Throughout its length, the Owyhee and its branches offer diverse opportunities for fly rod packing paddlers. Along with its sister rivers, the Owyhee is one of the best wilderness canyon floats in the West: It’s a favorite among adventurous rafters, kayakers and canoeists, with options for varying skill levels ranging from an easy class I to a death-defying class VI. But with rapids named “Widowmaker” and “Devil’s Pinball,” this isn’t a river dudes should just blunder down without planning and experience.

Cutting through a geographical mixing zone, an allure of these drainages is exceptional bio-diversity. Anglers, hikers and floaters might encounter elk, moose, pronghorn, mule deer, bighorn sheep, mountain lions, bobcats, river otters, strutting sage grouse, frenetic hummingbirds and thermal-riding golden eagles. Spring unleashes waves of wildflowers, set against juniper and mountain mahogany hillsides. The area is also the ancestral home of the Shoshone and Paiute tribes, who left rich archaeological sites mixed with backcountry graffiti from early 20th-century Basque sheepherders. But what visitors likely won’t see today are many people.

While most land is public — mainly managed by the federal Bureau of Land Management (BLM) — vehicle access is largely limited to a few remote locations. The back roads are often rough under the best conditions and impassible when wet; the best-maintained route is the BLM’s 103-mile long Owyhee Uplands Back Country Byway, winding between Jordan Valley, Oregon and Grand View, Idaho.

The heart of the region was protected by landmark federal legislation in 2009: The bill designated 517,000 acres in six units as the Owyhee Canyonlands Wilderness; listed 316 stream miles under the federal Wild and Scenic River Act; provided new restrictions on off-road travel and grazing; and released 199,000 acres of wilderness study areas to multiple use. The bill represented Idaho’s most significant new wilderness and wild and scenic river designations in decades.

Ultimately, the Owyhee itself is like a fugitive outlaw that just can’t decide which state to hang its hat in. After finally exiting Idaho it crosses into eastern Oregon, where it continues to cut a high desert gorge, offering excellent smallmouth bass fishing. A lower, tailwater reach below Lake Owyhee produces some of the stream’s largest browns and rainbows. One of the West’s great, unsung rivers finally ends near Ontario, Ore., at its mouth on the Snake.

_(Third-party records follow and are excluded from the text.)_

Lemma check_telefono_nil c :
  check_telefono c = []
  <-> trim (telefono c) = EmptyString
      \/ test phoneRegex (trim (telefono c)) = true.
Proof.
  unfold check_telefono. rewrite !truthy_len.
  destruct (0 <? len (trim (telefono c))) eqn:E.
  - rewrite <- truthy_len in E. pose proof (truthy_trim _ E) as T.
    rewrite truthy_len in T. rewrite T. simpl.
    destruct (test phoneRegex (trim (telefono c))); split; auto.
    + discriminate.
    + intros [H|H]; [rewrite H in E|]; discriminate.
  - rewrite andb_false_r. split; [|reflexivity]. intros _. left.
    apply Z.ltb_ge in E. apply len_zero_iff.
    pose proof (len_nonneg (trim (telefono c))). lia.
Qed.

Lemma check_asunto_nil c :
  check_asunto c = [] <-> trim (asunto c) <> EmptyString.
Proof.
  unfold check_asunto. rewrite <- len_zero_iff.
  destruct (len (trim (asunto c)) =? 0) eqn:E.
  - apply Z.eqb_eq in E. split; [discriminate | congruence].
  - apply Z.eqb_neq in E. split; auto.
Qed.

Lemma check_mensaje_nil c :
  check_mensaje c = [] <-> len (trim (mensaje c)) <= 1000.
Proof.
  unfold check_mensaje. rewrite truthy_len.
  destruct (1000 <? len (trim (mensaje c))) eqn:E.
  - assert (T : (0 <? len (trim (mensaje c))) = true).
    { apply Z.ltb_lt. apply Z.ltb_lt in E. lia. }
    rewrite <- truthy_len in T. apply truthy_trim in T.
    rewrite truthy_len in T. rewrite T. simpl.
    apply Z.ltb_lt in E. split; [discriminate | lia].
  - rewrite andb_false_r. apply Z.ltb_ge in E. split; auto.
Qed.

Lemma check_terms_nil c : check_terms c = [] <-> aceptaTerminos c = true.
Proof.
  unfold check_terms. destruct (aceptaTerminos c); split;
    (reflexivity || discriminate).
Qed.

Lemma check_preferencia_nil c :
  check_preferencia c = [] <-> In (preferenciaContacto c) preferencasValidas.
Proof.
  unfold check_preferencia, Contacto.includes.
  destruct (existsb _ preferencasValidas) eqn:E.
  - apply existsb_exists in E as (x & Hx & Ex). apply String.eqb_eq in Ex.
    subst x. split; auto.
  - split; [discriminate|]. intros Hin.
    assert (T : existsb (String.eqb (preferenciaContacto c)) preferencasValidas = true).
    { apply existsb_exists. exists (preferenciaContacto c).
      split; [exact Hin | apply String.eqb_refl]. }
    congruence.
Qed.

(** X3.  [validate] accepts a record exactly when its trimmed name has 2 to 100
    characters, its trimmed email matches the email pattern, its phone is
    blank or matches the phone pattern, its subject is not blank, its
    trimmed message has at most 1000 characters, the terms are accepted
    and the preference is one of the three values. *)
Theorem isValid_iff (c : Contacto.t) :
  isValid c = true
  <-> 2 <= len (trim (nombre c)) <= 100
      /\ test emailRegex (trim (email c)) = true
      /\ (trim (telefono c) = EmptyString
          \/ test phoneRegex (trim (telefono c)) = true)
      /\ trim (asunto c) <> EmptyString
      /\ len (trim (mensaje c)) <= 1000
      /\ aceptaTerminos c = true
      /\ In (preferenciaContacto c) preferencasValidas.
Proof.
  rewrite <- check_nombre_nil, <- check_email_nil, <- check_telefono_nil,
    <- check_asunto_nil, <- check_mensaje_nil, <- check_terms_nil,
    <- check_preferencia_nil.
  unfold isValid. split.
  - destruct (errors c) eqn:E; [|discriminate]. intros _. unfold errors in E.
    repeat (apply app_eq_nil in E as [? E]). repeat split; assumption.
  - intros (H1 & H2 & H3 & H4 & H5 & H6 & H7). unfold errors.
    rewrite H1, H2, H3, H4, H5, H6, H7. reflexivity.
Qed.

As summarized by writer William Fox in his book, Owyhee Canyonlands (with photographer Mark Lisk), the Owyhee country is a region formed equally by catastrophic volcanism and steady erosion, by aridity and water, by the fact that the canyons formed by those processes contain miniature gardens of great intimacy while the uplands above are as wide as the sky.

Beneficent Starry Nights on the North Fork

Leaving silver city I headed south, then east along the undulating Owyhee Uplands Back Country Byway. A slow-burning Neil Young/Crazy Horse guitar jam pulsed out of the SUV speakers, epic and expansive as the landscape. The terrain shifted as I approached the North Fork of the Owyhee, the road corkscrewing down from sagebrush steppes reminiscent of African savannas into a hidden valley.

At the bottom I found a peaceful, streamside BLM campground, which I had all to myself. Upstream, the North Fork swung through a chasm deep into the Owyhees, fracturing into redband-packed tributaries in one of the newly designated wilderness areas. I shouldered my gear and hiked toward the gorge, cautiously tapping the tall grass with my rod tip like a blind man, trying to alert any remaining rattlesnakes. Fortunately, the buzzworms were dormant and — on the precipice of a killing frost and the season’s first snow — the comely redbands were still fools for hoppers.

My last night on the North Fork — wine supply now exhausted — I finally had the good sense to erect my tent. As temperatures plunged, alternately euphoric and anxious coyotes yipped, moaned and howled about life like existentialist beatniks; they were the only “outlaws” around. I luxuriated in my good fortune and enjoyed puffs of fragrant smoke around the campfire, wafting toward a blizzard of benignly indifferent stars slowly rotating high above the Owyhees. It’s a place that makes you wish for more of that most precious commodity — time — the accelerating passage of which the sagacious coyotes seemed to lament.